→ **Task statement**:
From the data below, set down exactly the lines between the one holding "fun g => match best_move" and the one holding "Forall (Forall (fun", inclusive, and no others.

===== Given entries =====

(* ===== verification/WorkerExamples.v ===== *)
(** * A worker on the example chain

    The block at the tip is replaced; witnesses of the worker's theorem. *)
From S2P Require Import Prelude Bytes Covenant Vault Indexer IndexerInv IndexerExamples Store StoreInv Hydrate Persistent Lockstep PersistentInv PersistentExamples.
From S2P Require Import Spend Guardian Number Readiness Market MarketService MarketExamples TxSession AppService AppSessions AppExamples Worker WorkerInv.

#[local] Existing Instance toy_crypto.
#[local] Existing Instance toy_bitcoin.
#[local] Existing Instance toy_locale.
#[local] Existing Instance toy_postgres.

Definition toy_tick (bs : list V3BlockInput) : TickWorld := {|
  tk_db := reliable_db; tk_provider := node_of bs; tk_node := toy_market_node bs;
  tk_env := app_env bs "session"; tk_now := 0 |}.

(** A worker that has indexed three blocks. *)
Definition toy_worker : WorkerState := {|
  ws_world := toy_world3; ws_market := empty_market; ws_app := app_start; ws_metrics := no_metrics |}.

Definition toy_chain (c : list V3BlockInput) : Prop := c = [pb1; pb2; pb3] ∨ c = [pb1; pb2; pc3].

Lemma toy_chains : chains toy_config toy_chain.
Proof.
  split.
  - intros c [-> | ->]; apply futureb_ok; vm_compute; reflexivity.
  - intros c c' i b b' Hc Hc' Hb Hb' E.
    destruct Hc as [-> | ->], Hc' as [-> | ->], i as [|[|[|i]]]; try reflexivity; try discriminate Hb;
      injection Hb as <-; injection Hb' as <-; discriminate E.
Qed.

Lemma toy_shows c : toy_chain c → shows toy_config (node_of c) c.
Proof.
  intros [-> | ->]; (split; [vm_compute; reflexivity|]);
    (intros [|[|[|i]]] b Hb; [..|discriminate Hb]); injection Hb as <-; split; vm_compute; reflexivity.
Qed.

Lemma worker_follows_chain_witness :
  let s := worker_run toy_config [toy_tick [pb1; pb2; pb3]] toy_worker in
  let w := ws_world (tick toy_config (toy_tick [pb1; pb2; pc3]) s) in
  cur_blockHash (cursor w.2) = toy_hash_at 4
  ∧ ∃ m, on_chain toy_chain m
    ∧ if decide (3 < length m)%nat then w = ws_world s else lockstep toy_config [pb1; pb2; pc3] w.1 w.2.
Proof.
  split; [vm_compute; reflexivity|].
  destruct (worker_follows_chain toy_config toy_chain toy_chains [toy_tick [pb1; pb2; pb3]] toy_worker [pb1; pb2; pb3])
    as (m & Hm & _ & H).
  - repeat constructor. exists [pb1; pb2; pb3]. split; [by left|apply toy_shows; by left].
  - exists [pb1; pb2; pb3]. split; [by left|done].
  - exact toy_lockstep3.
  - exists m. split; [exact Hm|].
    specialize (H (toy_tick [pb1; pb2; pc3]) [pb1; pb2; pc3] (or_intror eq_refl) (toy_shows _ (or_intror eq_refl))).
    cbv zeta in H. change (length [pb1; pb2; pc3]) with 3%nat in H.
    destruct (decide (3 < length m)%nat); [exact H|]. apply H; [done|vm_compute; reflexivity].
Defined.
(** The result of [move] with every row of the new board mapped by [f]. *)
Definition map_outcome (f : board -> board) (r : option board * Z)
  : option board * Z :=
  (option_map f (fst r), snd r).

(** The result of [move] up to identity keys. *)
Definition outcome_ranks (r : option board * Z)
  : option (list (list Z)) * Z :=
  (option_map ranks (fst r), snd r).

(** Two results of [move] where the second, with its board transposed
    back, is the first up to identity keys. *)
Definition transposed_outcome (r r' : option board * Z) : Prop :=
  snd r = snd r' /\
  match fst r, fst r' with
  | None, None => True
  | Some x, Some y => exists yt, is_transpose y yt /\ ranks x = ranks yt
  | _, _ => False
  end.

(** Whether a direction changes the rank layout. *)
Definition legal (b : board) (d : Direction) : bool :=
  match value_of (move b d zero_tape) with
  | Some (Some _, _) => true
  | _ => false
  end.

(** The value added to a move's score delta by the look-ahead: when
    [depth > 0], the average over [breadth] spawned boards of the score
    that the search finds from them. *)
Definition estimate (depth breadth : nat) (nb : board) (score : Z) : M Z :=
  match depth with
  | S depth' =>
      total <- sum_of (range breadth)
                 (fun _ => t <- with_random_tile nb ;;
                           r <- best_move depth' breadth t ;;
                           ret (snd r)) 0 ;;
      average_additional_score <- floordiv total (Z.of_nat breadth) ;;
      ret (score + average_additional_score)
  | O => ret score
  end.

(** The total value of one direction in [best_move]: nothing when the
    direction is skipped. *)
Definition total_value (depth breadth : nat) (b : board) (d : Direction)
  : M (option Z) :=
  '(new_board, score) <- move b d ;;
  match new_board with
  | None => ret None
  | Some nb => t <- estimate depth breadth nb score ;; ret (Some t)
  end.

(** The body of the loop of [best_move]. *)
Definition search_body (depth breadth : nat) (b : board)
    (direction : Direction) (best : Z * Direction) : M (Z * Direction) :=
  let '(best_score, best_direction) := best in
  '(new_board, score) <- move b direction ;;
  match new_board with
  | Some nb =>
      score <- estimate depth breadth nb score ;;
      if score >? best_score then ret (score, direction)
      else ret (best_score, best_direction)
  | None => ret (best_score, best_direction)
  end.

(** The directions that are not skipped, in the order they are considered,
    each with its total value. *)
Fixpoint candidates (depth breadth : nat) (b : board) (ds : list Direction)
  : M (list (Direction * Z)) :=
  match ds with
  | [] => ret []
  | d :: ds' =>
      v <- total_value depth breadth b d ;;
      rest <- candidates depth breadth b ds' ;;
      ret (match v with
           | Some t => (d, t) :: rest
           | None => rest
           end)
  end.

(** Keeping the better of the best so far and a candidate. *)
Definition keep_best (best : Z * Direction) (c : Direction * Z)
  : Z * Direction :=
  if snd c >? fst best then (snd c, fst c) else best.

(** The positions of the empty cells, row by row. *)
Definition empty_positions (b : board) : list (nat * nat) :=
  filter (fun '(i, j) => match cell_at b i j with
                         | Some c => fst c =? 0
                         | None => false
                         end)
         (list_prod (range BOARD_SIZE) (range BOARD_SIZE)).

(** The game-over sentinel of [best_move]. *)
Definition sentinel : Z := -123456789.

(** ** Boards used as examples *)

(** A board with the two merges of the specification in its first rows. *)
Definition sample_board : board :=
  [[(1, 11); (1, 12); (0, 13); (0, 14)];
   [(3, 21); (4, 22); (0, 23); (0, 24)];
   [(3, 31); (6, 32); (0, 33); (0, 34)];
   [(0, 41); (0, 42); (0, 43); (2, 44)]].

(** A full board on which no two neighbours merge. *)
Definition dead_board : board :=
  [[(5, 11); (5, 12); (5, 13); (5, 14)];
   [(5, 21); (5, 22); (5, 23); (5, 24)];
   [(5, 31); (5, 32); (5, 33); (5, 34)];
   [(5, 41); (5, 42); (5, 43); (5, 44)]].

(** The same board with its last cell empty: sliding down or right is
    possible, no merge is, and any tile spawned after the slide fills the
    board without making a merge possible. *)
Definition cornered_board : board :=
  [[(5, 11); (5, 12); (5, 13); (5, 14)];
   [(5, 21); (5, 22); (5, 23); (5, 24)];
   [(5, 31); (5, 32); (5, 33); (5, 34)];
   [(5, 41); (5, 42); (5, 43); (0, 44)]].

(** The board a game starts from, before its first tile, with the given
    identity keys. *)
Definition blank_board (key : nat -> nat -> Z) : board :=
  map (fun i => map (fun j => (0, key i j)) (range BOARD_SIZE))
      (range BOARD_SIZE).

(** ** The value table and the game state *)

Definition generate_fibonacci (n : Z) : list Z :=
  let '(_, _, result) :=
    fold_left (fun '(a, b, result) (_ : nat) =>
                 (b, a + b, result ++ [a + b]))
              (range (Z.to_nat (n - 2))) (1, 1, [1; 1]) in
  result.

Definition fibonacci : list Z := generate_fibonacci 30.

(** [Direction.value] *)
Definition Direction_value (d : Direction) : string :=
  match d with
  | UP => "ArrowUp"
  | DOWN => "ArrowDown"
  | LEFT => "ArrowLeft"
  | RIGHT => "ArrowRight"
  end.

(** The attributes of [State]. *)
Record State : Type := mk_State {
  _board : board;
  score : Z
}.

(** What an event handler raises: [KeyError], or what the engine raises. *)
Inductive event_error : Type :=
| KeyError
| Raised (e : error).

(** An event handler's computation. *)
Definition E (A : Type) : Type := rng -> event_error + (A * rng).

Definition engine {A : Type} (m : M A) : E A :=
  fun g => match m g with
           | inl e => inl (Raised e)
           | inr r => inr r
           end.

(** The dictionary literal of [on_key]. *)
Definition key_directions : list (string * Direction) :=
  [("ArrowUp"%string, UP); ("ArrowDown"%string, DOWN);
   ("ArrowLeft"%string, LEFT); ("ArrowRight"%string, RIGHT)].

(** [d[key]] on a dictionary given by its items. *)
Fixpoint dict_get (d : list (string * Direction)) (key : string)
  : option Direction :=
  match d with
  | [] => None
  | (k, v) :: d' => if String.eqb k key then Some v else dict_get d' key
  end.

(** The default value of the [board] field, evaluated when the class is
    defined. *)
Definition default_board : M board :=
  generate (range BOARD_SIZE)
    (fun _ => generate (range BOARD_SIZE)
                (fun _ => k <- get_random_key ;; ret (0, k))).

Definition on_load (s : State) : M State :=
  if forallb (fun c : cell => fst c =? 0) (concat (_board s)) then
    t <- with_random_tile (_board s) ;;
    ret (mk_State t 0)
  else ret s.

(** [on_reset], where [fresh] is the board that [TwentyFourtyEightBoard()]
    makes: the default value of the field. *)
Definition on_reset (fresh : board) (s : State) : M State :=
  t <- with_random_tile fresh ;;
  ret (mk_State t 0).

Definition on_key (s : State) (key : string) : E State :=
  match dict_get key_directions key with
  | None => fun _ => inl KeyError
  | Some direction =>
      engine ('(new_board, delta) <- move (_board s) direction ;;
              match new_board with
              | Some nb =>
                  t <- with_random_tile nb ;;
                  ret (mk_State t (score s + delta))
              | None => ret s
              end)
  end.

(** The body of [computer_play] that runs with the state held: one move
    chosen by [best_move] and played through [on_key]. *)
Definition computer_play (s : State) : E State :=
  fun g => match best_move 3 4 (_board s) g with
           | inl e => inl (Raised e)
           | inr (r, g') => on_key s (Direction_value (fst r)) g'
           end.

(** The Fibonacci numbers that the table holds, by index. *)
Fixpoint fib (k : nat) : Z :=
  match k with
  | O => 1
  | S k' => match k' with
            | O => 1
            | S k'' => fib k'' + fib k'
            end
  end.

(** The number that the table gives for a rank inside it. *)
Definition magnitude (r : Z) : Z := nth (Z.to_nat r) fibonacci 0.

(** The number that a cell of rank [r] adds to a total: nothing when the
    cell is empty. *)
Definition cell_magnitude (r : Z) : Z :=
  if r =? 0 then 0 else magnitude r.

(** The total of the numbers of a list of ranks, of a line and of a
    board. *)
Definition rank_magnitude (rs : list Z) : Z :=
  fold_right (fun r acc => cell_magnitude r + acc) 0 rs.

Definition line_magnitude (cells : list cell) : Z :=
  rank_magnitude (map fst cells).

Definition board_magnitude (b : board) : Z := line_magnitude (concat b).

(** Every rank of the board is between 0 and [m]. *)
Definition ranks_within (m : Z) (b : board) : Prop :=
  Forall (Forall (fun c : cell => 0 <= fst c <= m)) b.

(** The invariant of the game state: a board of the data model with no
    negative rank, and a score that is not negative. *)
Definition state_ok (s : State) : Prop :=
  wf_board (_board s) /\ ranks_nonneg (_board s) /\ 0 <= score s.

(** ** Monadic reasoning *)

Lemma bind_run {A B : Type} (m : M A) (f : A -> M B) g a g' :
  m g = inr (a, g') -> bind m f g = f a g'.
Proof. intros H. unfold bind. now rewrite H. Qed.

(** A two-step induction principle for the walks. *)
Lemma list_pair_ind {A : Type} (P : list A -> Prop) :
  P [] -> (forall a, P [a]) ->
  (forall a b l, P l -> P (b :: l) -> P (a :: b :: l)) ->
  forall l, P l.
Proof.
  intros H0 H1 H2 l.
  assert (P l /\ forall a, P (a :: l)) as [H _]; [| exact H].
  induction l as [| x l [IH IH']]; split; auto.
Qed.

(** ** The combine routine *)

Lemma merge_walk_step (cur nxt : cell) (rest : list cell) :
  merge_walk (cur :: nxt :: rest)
  = if (fst cur =? 1) && (fst nxt =? 1) then
      let (out, s) := merge_walk rest in ((2, snd nxt) :: out, 2 + s)
    else if Z.abs (fst cur - fst nxt) =? 1 then
      let (out, s) := merge_walk rest in
      ((Z.max (fst cur) (fst nxt) + 1, snd nxt) :: out,
       (fst cur + fst nxt) + s)
    else
      let (out, s) := merge_walk (nxt :: rest) in (cur :: out, s).
Proof. reflexivity. Qed.

Lemma rank_walk_step (cur nxt : Z) (rest : list Z) :
  rank_walk (cur :: nxt :: rest)
  = if (cur =? 1) && (nxt =? 1) then
      let (out, s) := rank_walk rest in (2 :: out, 2 + s)
    else if Z.abs (cur - nxt) =? 1 then
      let (out, s) := rank_walk rest in
      (Z.max cur nxt + 1 :: out, (cur + nxt) + s)
    else
      let (out, s) := rank_walk (nxt :: rest) in (cur :: out, s).
Proof. reflexivity. Qed.

Lemma at_index_app (pre suf : list cell) (c : cell) :
  at_index (pre ++ c :: suf) (length pre) = c.
Proof.
  unfold at_index. rewrite app_nth2 by lia. now rewrite Nat.sub_diag.
Qed.
Lemma isComplete_covers placeholders dataFields mappings :
  NoDup placeholders → reachable placeholders dataFields mappings →
  isComplete placeholders mappings = true →
  placeholders ⊆ FieldMapping.placeholder <$> mappings.
Proof.
  intros Hnd (Hms & Hsub & _)%reachable_inv [_ Hlen%Nat.eqb_eq]%andb_true_iff; [|done].
  assert ((FieldMapping.placeholder <$> mappings) ≡ₚ placeholders) as Hperm.
  { apply submseteq_length_Permutation.
    - by apply NoDup_submseteq.
    - by rewrite length_fmap, Hlen. }
  intros p Hp. by rewrite Hperm.
Qed.

(** C25. The button to continue is enabled only when every placeholder of
    the template is bound: in a reachable state, [isComplete] implies that
    the bound placeholders are those of the template. *)
Theorem isComplete_all_bound placeholders dataFields mappings :
  NoDup placeholders → reachable placeholders dataFields mappings →
  isComplete placeholders mappings = true →
  placeholders ⊆ FieldMapping.placeholder <$> mappings.
Proof. apply isComplete_covers. Qed.

Lemma isComplete_all_bound_witness :
  [js "Name"; js "City"] ⊆ FieldMapping.placeholder <$>
    handleMappingChange (js "City") (js "town")
      (autoMappings [js "Name"; js "City"] [js "name"; js "town"]).
Proof.
  apply (isComplete_all_bound _ [js "name"; js "town"]);
    [by apply (bool_decide_unpack _)| |reflexivity].
  apply reach_change; [apply reach_auto|by apply (bool_decide_unpack _)..].
Defined.

(** A template without placeholders never enables the button: for an
    empty list of placeholders [handleComplete] hands nothing on, whatever
    the mappings. *)
Theorem handleComplete_no_placeholders mappings : handleComplete [] mappings = None.
Proof. done. Qed.

(** The override is idempotent, and two overrides of different
    placeholders give the same bindings in either order, up to the order of
    the list. *)
Theorem handleMappingChange_idemp_order p q f g prev :
  handleMappingChange p f (handleMappingChange p f prev) = handleMappingChange p f prev
  ∧ (p ≠ q →
     handleMappingChange p f (handleMappingChange q g prev)
       ≡ₚ handleMappingChange q g (handleMappingChange p f prev)).
Proof.
  unfold handleMappingChange. split; [|intros Hne]; rewrite !filter_app, !filter_cons, !filter_nil.
  - cbn [FieldMapping.placeholder]. rewrite decide_False by (by intros []).
    rewrite app_nil_r. f_equal. rewrite list_filter_filter. apply list_filter_iff. naive_solver.
  - cbn [FieldMapping.placeholder]. rewrite !decide_True by done.
    rewrite !list_filter_filter, <-!app_assoc.
    rewrite (list_filter_iff _ (λ m, FieldMapping.placeholder m ≠ q ∧ FieldMapping.placeholder m ≠ p))
      by naive_solver.
    apply Permutation_app_head, Permutation_swap.
Qed.

(** ** The controls *)

Lemma mapper_act_reachable placeholders dataFields a mappings :
  reachable placeholders dataFields mappings →
  available placeholders dataFields mappings a = true →
  reachable placeholders dataFields (act placeholders a mappings).1.
Proof.
  intros Hr Ha. destruct a as [p f|]; cbn in *; [|done].
  apply andb_true_iff in Ha as [Hp%bool_decide_eq_true Hf%bool_decide_eq_true].
  by apply reach_change.
Qed.

Lemma act_mapping_inv placeholders dataFields a mappings :
  mapping_inv placeholders dataFields mappings →
  available placeholders dataFields mappings a = true →
  mapping_inv placeholders dataFields (act placeholders a mappings).1.
Proof.
  intros Hi Ha. destruct a as [p f|]; cbn in *; [|done].
  apply andb_true_iff in Ha as [Hp%bool_decide_eq_true Hf%bool_decide_eq_true].
  by apply handleMappingChange_inv.
Qed.

Lemma mapper_act_calls placeholders a mappings c :
  c ∈ (act placeholders a mappings).2 →
  a = Click_continue ∧ c = onMappingComplete mappings
  ∧ isComplete placeholders mappings = true.
Proof.
  destruct a as [p f|]; cbn; [by intros ?%elem_of_nil|].
  unfold handleComplete. destruct (isComplete placeholders mappings); cbn.
  - by intros ->%list_elem_of_singleton.
  - by intros ?%elem_of_nil.
Qed.

Lemma mapper_act_one_call placeholders a mappings : length (act placeholders a mappings).2 ≤ 1.
Proof.
  destruct a as [p f|]; cbn; [lia|].
  unfold handleComplete. destruct (isComplete placeholders mappings); cbn; lia.
Qed.

(** The button to continue, when enabled, hands the mappings on display
    to the page and leaves them as they are. *)
Theorem continue_hands_mappings placeholders dataFields mappings :
  available placeholders dataFields mappings Click_continue = true →
  act placeholders Click_continue mappings = (mappings, [onMappingComplete mappings]).
Proof. cbn. unfold handleComplete. by intros ->. Qed.

(** The row of a placeholder displays the field chosen last for it, and
    the check mark with it. *)
Theorem row_after_select placeholders placeholder dataField mappings :
  let after := (act placeholders (Select_field placeholder dataField) mappings).1 in
  row_value after placeholder = dataField ∧ row_checked after placeholder = true.
Proof.
  cbn [act fst]. unfold row_value, row_checked.
  rewrite handleMappingChange_lookup, decide_True by done.
  split; [done|by apply bool_decide_eq_true_2].
Qed.

End FieldMapper.
(* ===== verification/Merge.v ===== *)
(** * Merge: substituting the values of a row for the placeholders

    [mergeSingleDocument] of [src/src/lib/templateUtils.ts].  For every
    mapping, in order,
    the value is read from the row ([rowData[f] || '']), the pattern is
    built from the placeholder name by [new RegExp] ([Pattern.v]), and
    [String.prototype.replace] rewrites the content ([Regex.v]).  A pattern
    text that [new RegExp] rejects throws; the exception leaves the loop and
    the function, so the result is a [result].

    The main theorem, [mergeSingleDocument_instantiate], says when the
    regular-expression code does what merging means ([Segments.instantiate]):
    on a template that is text and holes, for placeholder names without
    pattern syntax and values without [$] and [{].  The examples at the end
    show what happens outside these bounds.  [Batch.v] holds the functions
    that merge a whole dataset and the Word path. *)

From Stdlib Require Import Ascii String NArith ZArith.
From stdpp Require Import base numbers pretty list.
From S2P Require Import Prelude JsString Types Regex RegexFacts Pattern PatternFacts.
From S2P Require Import Segments Extract.
#[local] Set Warnings "-clear-no-such-hyp".

(** ** The functions of the sources *)

(** The template literal [`\\{\\{\\s*${placeholder}\\s*\\}\\}`]: the name
    enters the pattern text as it is. *)
Definition merge_pattern (placeholder : jstring) : jstring :=
  js "\{\{\s*" ++ placeholder ++ js "\s*\}\}".

(** [rowData[dataField] || '']. *)
Definition cell (rowData : DataRow) (dataField : jstring) : value :=
  or_empty (row_get rowData dataField).

(** The body of the loop of [mergeSingleDocument], from the content so far
    to the content after one mapping. *)
Definition merge_mapping (rowData : DataRow) (content : jstring)
    (mapping : FieldMapping.t) : result regexp_error jstring :=
  let value := cell rowData (FieldMapping.dataField mapping) in
  regex ← RegExp_of_pattern (merge_pattern (FieldMapping.placeholder mapping)) true;
  Ok (replace content regex (String_of value)).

=====

→ **Response to this task**:
  fun g => match best_move 3 4 (_board s) g with
           | inl e => inl (Raised e)
           | inr (r, g') => on_key s (Direction_value (fst r)) g'
           end.

(** The Fibonacci numbers that the table holds, by index. *)
Fixpoint fib (k : nat) : Z :=
  match k with
  | O => 1
  | S k' => match k' with
            | O => 1
            | S k'' => fib k'' + fib k'
            end
  end.

(** The number that the table gives for a rank inside it. *)
Definition magnitude (r : Z) : Z := nth (Z.to_nat r) fibonacci 0.

(** The number that a cell of rank [r] adds to a total: nothing when the
    cell is empty. *)
Definition cell_magnitude (r : Z) : Z :=
  if r =? 0 then 0 else magnitude r.

(** The total of the numbers of a list of ranks, of a line and of a
    board. *)
Definition rank_magnitude (rs : list Z) : Z :=
  fold_right (fun r acc => cell_magnitude r + acc) 0 rs.

Definition line_magnitude (cells : list cell) : Z :=
  rank_magnitude (map fst cells).

Definition board_magnitude (b : board) : Z := line_magnitude (concat b).

(** Every rank of the board is between 0 and [m]. *)
Definition ranks_within (m : Z) (b : board) : Prop :=
  Forall (Forall (fun c : cell => 0 <= fst c <= m)) b.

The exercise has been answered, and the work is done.